Have you ever managed the funeral arrangements for a loved one and been through the process of selecting a casket, arranging a crematorium and choosing an urn?

This is a new way to celebrate the loss of a loved one (if it fits their personality, that is): the cardboard coffin you can decorate with family love, and the biodegradable urn that will grow into a tree! You don’t have to be a greenie to appreciate the sentiment here. Would you agree that in death it must be better to do something relevant and affordable than something glamorous and impersonal?

Plan for a funeral and it will become apparent that everyone “has” to have a casket and no one really wants to choose a basic one for a loved one, even if it is going to be burned, but perhaps no one knew there was another option that doesn’t look cheap or tacky. You want to lay someone you love to rest in comfort, if it is the last thing you can do for them.

It is at this time of life that we all get a bit sentimental, perhaps even a bit superstitious, seeing the selections we make as highly personal and demonstrative of who our loved one was in life. But the thing most people don’t tell you is that wooden coffins are very expensive and quite frankly boring to look at!

Another factor to consider is that a nice, elegant wooden casket can range in price from about $2,500 right up to and beyond $16,000. It doesn’t really make sense to spend so much especially if it is going to be cremated.

So when my mother-in-law saw these featured in a magazine recently she rang me. We both have a bit of a penchant for making life personal and she thought everyone should know about this new phenomenon in funerals – the eco-friendly heavyweight ‘cardboard coffin’, designed and constructed in a way that apparently minimises environmental impact but also allows you to make the coffin into a kind of family celebration as everyone can get into the act of decorating it. And what makes it even better is, as cardboard it seems incredibly logical as an item to burn in cremation, and quite reasonably priced. There seems to be several different brands available in the Australian market, all of which are made from 100 per cent recycled cardboard.

leaving lightly

I read a story about a family that bought one recently for a loved one, and on the day of the funeral, they made a ceremony or celebration of the more than 150 guests approaching the coffin and putting a handprint on it in paint. Don’t you think that’s a lovely touch?

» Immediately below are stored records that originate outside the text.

(* ===== verification/TimelineTheorems.v ===== *)
(** * Timelines are exact where they can be

    The arithmetic of Timeline.v against division and greatest common divisors on the
    integers. *)

From Stdlib Require Import Znumtheory.
From S2P Require Import Prelude Timeline.

(** ** The binary algorithm computes the greatest common divisor *)

Lemma land_1 a : Z.land a 1 = a mod 2.
Proof. exact (Z.land_ones a 1 ltac:(lia)). Qed.

Lemma shiftr_1 a : Z.shiftr a 1 = a / 2.
Proof. by rewrite Z.shiftr_div_pow2. Qed.

Lemma lor_mod_2 a b : Z.land (Z.lor a b) 1 = 0 <-> a mod 2 = 0 /\ b mod 2 = 0.
Proof.
  rewrite Z.land_lor_distr_l, !land_1, Z.lor_eq_0_iff. done.
Qed.

Lemma even_half a : a mod 2 = 0 -> a = 2 * (a / 2).
Proof. intros H. pose proof (Z.div_mod a 2). lia. Qed.

Lemma half_bound a n : 0 < a < 2 ^ Z.of_nat (S n) -> a mod 2 = 0 -> 0 < a / 2 < 2 ^ Z.of_nat n.
Proof. intros Ha He. pose proof (even_half a He). rewrite Nat2Z.inj_succ, Z.pow_succ_r in Ha by lia. lia. Qed.

Lemma common_twos_ok n : forall a b t,
  0 < a < 2 ^ Z.of_nat n -> 0 < b -> 0 <= t -> t + Z.of_nat n < 256 ->
  exists a' b' j, common_twos n a b t = Some (a', b', t + j) /\ 0 <= j /\ a = a' * 2 ^ j /\ b = b' * 2 ^ j /\
    0 < a' /\ 0 < b' /\ (a' mod 2 = 1 \/ b' mod 2 = 1).
Proof.
  induction n as [|n IH]; intros a b t Ha Hb Ht Hn; cbn [common_twos]; [cbn in Ha; lia|].
  destruct (Z.eqb_spec (Z.land (Z.lor a b) 1) 0) as [E|E].
  - apply lor_mod_2 in E as [Ea Eb]. rewrite !shiftr_1. pose proof (even_half b Eb).
    assert (Hw : t ⊕[8] 1 = t + 1) by (apply wrap_small; unfold fits; lia). rewrite Hw.
    destruct (IH (a / 2) (b / 2) (t + 1)) as (a' & b' & j & -> & Hj & H1 & H2 & H3); [by apply half_bound|lia..|].
    exists a', b', (j + 1). replace (t + (j + 1)) with (t + 1 + j) by lia. rewrite Z.pow_add_r by lia. pose proof (even_half a Ea).
    split_and!; [done|lia|lia|lia|tauto..].
  - exists a, b, 0. rewrite Z.add_0_r. split_and!; [done|lia..|]. pose proof (Z.mod_pos_bound a 2). pose proof (Z.mod_pos_bound b 2).
    destruct (decide (a mod 2 = 0)), (decide (b mod 2 = 0)); [|lia..]. destruct E. by apply lor_mod_2.
Qed.

Lemma drop_twos_ok n : forall a, 0 < a < 2 ^ Z.of_nat n ->
  exists a' j, drop_twos n a = Some a' /\ 0 <= j /\ a = a' * 2 ^ j /\ a' mod 2 = 1 /\ 0 < a'.
Proof.
  induction n as [|n IH]; intros a Ha; cbn [drop_twos]; [cbn in Ha; lia|]. rewrite land_1, shiftr_1.
  destruct (Z.eqb_spec (a mod 2) 0) as [E|E].
  - destruct (IH (a / 2)) as (a' & j & -> & Hj & H1 & H2); [by apply half_bound|]. exists a', (j + 1).
    rewrite Z.pow_add_r by lia. pose proof (even_half a E). split_and!; [done|lia|lia|tauto..].
  - exists a, 0. pose proof (Z.mod_pos_bound a 2). split_and!; [done|lia..].
Qed.

(** A power of two shares no factor with an odd number. *)
Lemma gcd_odd_pow a b j : a mod 2 = 1 -> 0 <= j -> Z.gcd a (b * 2 ^ j) = Z.gcd a b.
Proof.
  intros Ha Hj. rewrite Z.mul_comm. apply Z.gcd_unique; [apply Z.gcd_nonneg|apply Z.gcd_divide_l| |].
  - apply Z.divide_mul_r, Z.gcd_divide_r.
  - intros q Hqa Hqb. apply Z.gcd_greatest; [done|]. apply (Z.gauss q (2 ^ j)); [done|].
    assert (Hq2 : Z.gcd q 2 = 1).
    { apply Z.gcd_unique; [lia|apply Z.divide_1_l|apply Z.divide_1_l|]. intros p Hp Hp2.
      assert (Hpa : (p | a)) by exact (Z.divide_trans _ _ _ Hp Hqa). replace 1 with (a - 2 * (a / 2)) by (pose proof (Z.div_mod a 2); lia).
      apply Z.divide_sub_r; [done|]. by apply Z.divide_mul_l. }
    clear Hqb. revert j Hj. apply natlike_ind; [apply Z.gcd_1_r|]. intros j Hj IH. rewrite Z.pow_succ_r by lia.
    by apply Z.coprime_mul_r.
Qed.

(** The loop on an even [b]: each turn halves the product. *)
Lemma gcd_step a b : Z.gcd a (b - a) = Z.gcd a b.
Proof. by rewrite Z.gcd_sub_diag_r. Qed.

Lemma swap_sub a b : 0 < a -> 0 < b -> a mod 2 = 1 -> b mod 2 = 1 ->
  exists lo hi, (if b <? a then (b, a) else (a, b)) = (lo, hi) /\ 0 < lo <= hi /\ lo mod 2 = 1 /\ (hi - lo) mod 2 = 0 /\
    Z.gcd lo (hi - lo) = Z.gcd a b /\ lo * hi = a * b /\ lo <= a /\ hi <= Z.max a b.
Proof.
  intros Ha Hb Oa Ob. destruct (Z.ltb_spec b a).
  - exists b, a. rewrite gcd_step, (Z.gcd_comm b a). split_and!; try done; try lia. rewrite Zminus_mod, Oa, Ob. done.
  - exists a, b. rewrite gcd_step. split_and!; try done; try lia. rewrite Zminus_mod, Oa, Ob. done.
Qed.

Lemma subtraction_loop_even w n : forall a b,
  0 < a < 2 ^ Z.of_nat w -> 0 < b < 2 ^ Z.of_nat w -> a mod 2 = 1 -> b mod 2 = 0 -> a * b < 2 ^ Z.of_nat n ->
  subtraction_loop n w a b = Some (Z.gcd a b).
Proof.
  induction n as [|n IH]; intros a b Ha Hb Oa Eb Hn; [cbn in Hn; nia|]. cbn [subtraction_loop].
  destruct (drop_twos_ok w b Hb) as (b' & j & -> & Hj & H1 & Ob & Hb'). cbn [mbind option_bind].
  assert (Hbb : 2 * b' <= b).
  { destruct (decide (j = 0)) as [->|]; [rewrite Z.mul_1_r in H1; congruence|]. replace j with (1 + (j - 1)) in H1 by lia.
    rewrite Z.pow_add_r in H1 by lia. pose proof (Z.pow_pos_nonneg 2 (j - 1) ltac:(lia) ltac:(lia)). nia. }
  destruct (swap_sub a b' ltac:(lia) Hb' Oa Ob) as (lo & hi & -> & Hlo & Olo & Ehi & Hg & Hp & Hla & Hhm).
  rewrite H1, gcd_odd_pow, <- Hg by done. destruct (Z.eqb_spec (hi - lo) 0) as [E|E].
  - rewrite E, Z.gcd_0_r. f_equal. lia.
  - rewrite Nat2Z.inj_succ, Z.pow_succ_r in Hn by lia. apply IH; try done; nia.
Qed.

Lemma subtraction_loop_ok w a b : (0 < w)%nat ->
  0 < a < 2 ^ Z.of_nat w -> 0 < b < 2 ^ Z.of_nat w -> a mod 2 = 1 ->
  subtraction_loop (2 * w) w a b = Some (Z.gcd a b).
Proof.
  intros Hw Ha Hb Oa. destruct (2 * w)%nat as [|n] eqn:En; [lia|]. cbn [subtraction_loop].
  destruct (drop_twos_ok w b Hb) as (b' & j & -> & Hj & H1 & Ob & Hb'). cbn [mbind option_bind].
  assert (Hbb : b' <= b) by (pose proof (Z.pow_pos_nonneg 2 j ltac:(lia) Hj); nia).
  destruct (swap_sub a b' ltac:(lia) Hb' Oa Ob) as (lo & hi & -> & Hlo & Olo & Ehi & Hg & Hp & Hla & Hhm).
  rewrite H1, gcd_odd_pow, <- Hg by done. destruct (Z.eqb_spec (hi - lo) 0) as [E|E].
  - rewrite E, Z.gcd_0_r. f_equal. lia.
  - apply subtraction_loop_even; try done; try lia.
    assert (4 * (lo * (hi - lo)) <= hi * hi) by (pose proof (Z.square_nonneg (hi - 2 * lo)); lia).
    assert (hi < 2 ^ Z.of_nat w) by lia.
    assert (Hpow : 2 * 2 ^ Z.of_nat n = 2 ^ Z.of_nat w * 2 ^ Z.of_nat w).
    { rewrite <- Z.pow_add_r, <- Z.pow_succ_r by lia. f_equal. lia. }
    nia.
Qed.

Lemma BinaryGcd_ok w a b : (0 < w <= 64)%nat -> fits (Z.of_nat w) a -> fits (Z.of_nat w) b -> BinaryGcd w a b = Some (Z.gcd a b).
Proof.
  intros Hw [Ha0 Ha] [Hb0 Hb]. unfold BinaryGcd. destruct (Z.eqb_spec a 0) as [->|Na]; [rewrite Z.gcd_0_l; f_equal; lia|].
  destruct (Z.eqb_spec b 0) as [->|Nb]; [rewrite Z.gcd_0_r; f_equal; lia|].
  destruct (common_twos_ok w a b 0) as (a' & b' & j & -> & Hj & H1 & H2 & Ha' & Hb' & Ho); [lia..|]. cbn [mbind option_bind].
  pose proof (Z.pow_pos_nonneg 2 j ltac:(lia) Hj) as Hpj. assert (a' <= a /\ b' <= b) as [Hal Hbl] by nia.
  destruct (drop_twos_ok w a') as (a'' & i & -> & Hi & H3 & Oa & Ha''); [lia|]. cbn [mbind option_bind].
  pose proof (Z.pow_pos_nonneg 2 i ltac:(lia) Hi) as Hpi. assert (a'' <= a') by nia.
  rewrite subtraction_loop_ok by (done || lia). cbn [mbind option_bind]. f_equal. rewrite Z.add_0_l, Z.shiftl_mul_pow2 by lia.
  assert (Hg : Z.gcd a'' b' = Z.gcd a' b').
  { destruct Ho as [Ho|Ho]; [|by rewrite H3, (Z.gcd_comm a'' b'), (Z.gcd_comm (a'' * 2 ^ i) b'), (gcd_odd_pow b' a'' i)].
    destruct (decide (i = 0)) as [->|]; [by rewrite H3, Z.mul_1_r|]. exfalso. rewrite H3 in Ho. replace i with (1 + (i - 1)) in Ho by lia.
    rewrite Z.pow_add_r, Z.mul_assoc, (Z.mul_comm a''), <- Z.mul_assoc, Z.mul_comm, Z.mod_mul in Ho by lia. done. }
  rewrite Hg, H1, H2, Z.gcd_mul_mono_r_nonneg by lia. apply wrap_small. split; [pose proof (Z.gcd_nonneg a' b'); lia|].
  assert (Z.gcd a' b' <= a') by (apply Z.divide_pos_le; [lia|apply Z.gcd_divide_l]). nia.
Qed.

And what’s more, this delightful way of sending someone off comes at a much cheaper price than a timber box. The prices are not published, but in the US these retail for approx $560. There is an elaborate number of options available, with photos overlaid and all sorts of other fancies, bringing prices up to over $2000, even then, it seems cheap. And it includes all the comforts of silk linings, cushions, elegant handles and other such fittings that you would expect for a loved one to go to peace in comfort.

Various providers also make cardboard coffins with a timber veneer, which effectively makes the coffin you buy look like the real, polished timber deal, but leaves you knowing it is a little more environmentally friendly.

The other thing that really inspired me was the biodegradable urn. Now I must admit to being a bit of an ashes-to-ashes person about death. I kind of expect I’ll be returned to the earth. For each of my children’s first birthdays I planted a tree in my garden to watch grow. I hope when I go, someone will plant a tree they can come and visit me at, and one day sit underneath. So when I saw this, I loved it. Imagine a little tree growing up from an urn full of a loved one’s ash and planting it in a favourite location of your family for all to come and visit. I suspect that could become a really special place for the right person.

So tell me, do these eco-friendly and inexpensive options for coffins and urns interest you? Would you choose one for a loved one? Would you want one for yourself?  

[Editor’s note: We don’t discuss death much here, so we’re sorry if it offends anyone because we’re the happy place to come! Our site is about getting the most out of life… and on those grounds we are covering this.]

Starts at 60 Writers

The Starts at 60 writers team seek out interesting topics and write them especially for you.

  1. Makes a lot of sense

    1 REPLY
    • The thing is that with all good ideas there is always a catch! Cardboard coffins come with a hefty price tag.. Your still up for all the other legal cost requirements.. So in actual fact it’s Alot more expensive in the end (no pun intended!)

      1 REPLY
      • It doesn’t have to be, Christine. We cremated my father in a coffin just like this one, last year. With a framed photo, a beautiful arrangement of Australian native flowers, and his favourite Akubra hat resting on top, we created a farewell that honoured his down-to-earth nature, and his love of the Bush. We chose a small, local Funeral Director, and asked family and friends to speak, or recite poetry. Sprigs of fresh Rosemary, cut from my garden, were available for each of the 150 guests to place on the coffin as their final personal goodbye. Tea, coffee and biscuits were served in the reception room beside the Chapel. Dignified, unpretentious, and heartfelt. And it cost about 1/3 of the price quoted by one of the large ‘chain’ funeral operators.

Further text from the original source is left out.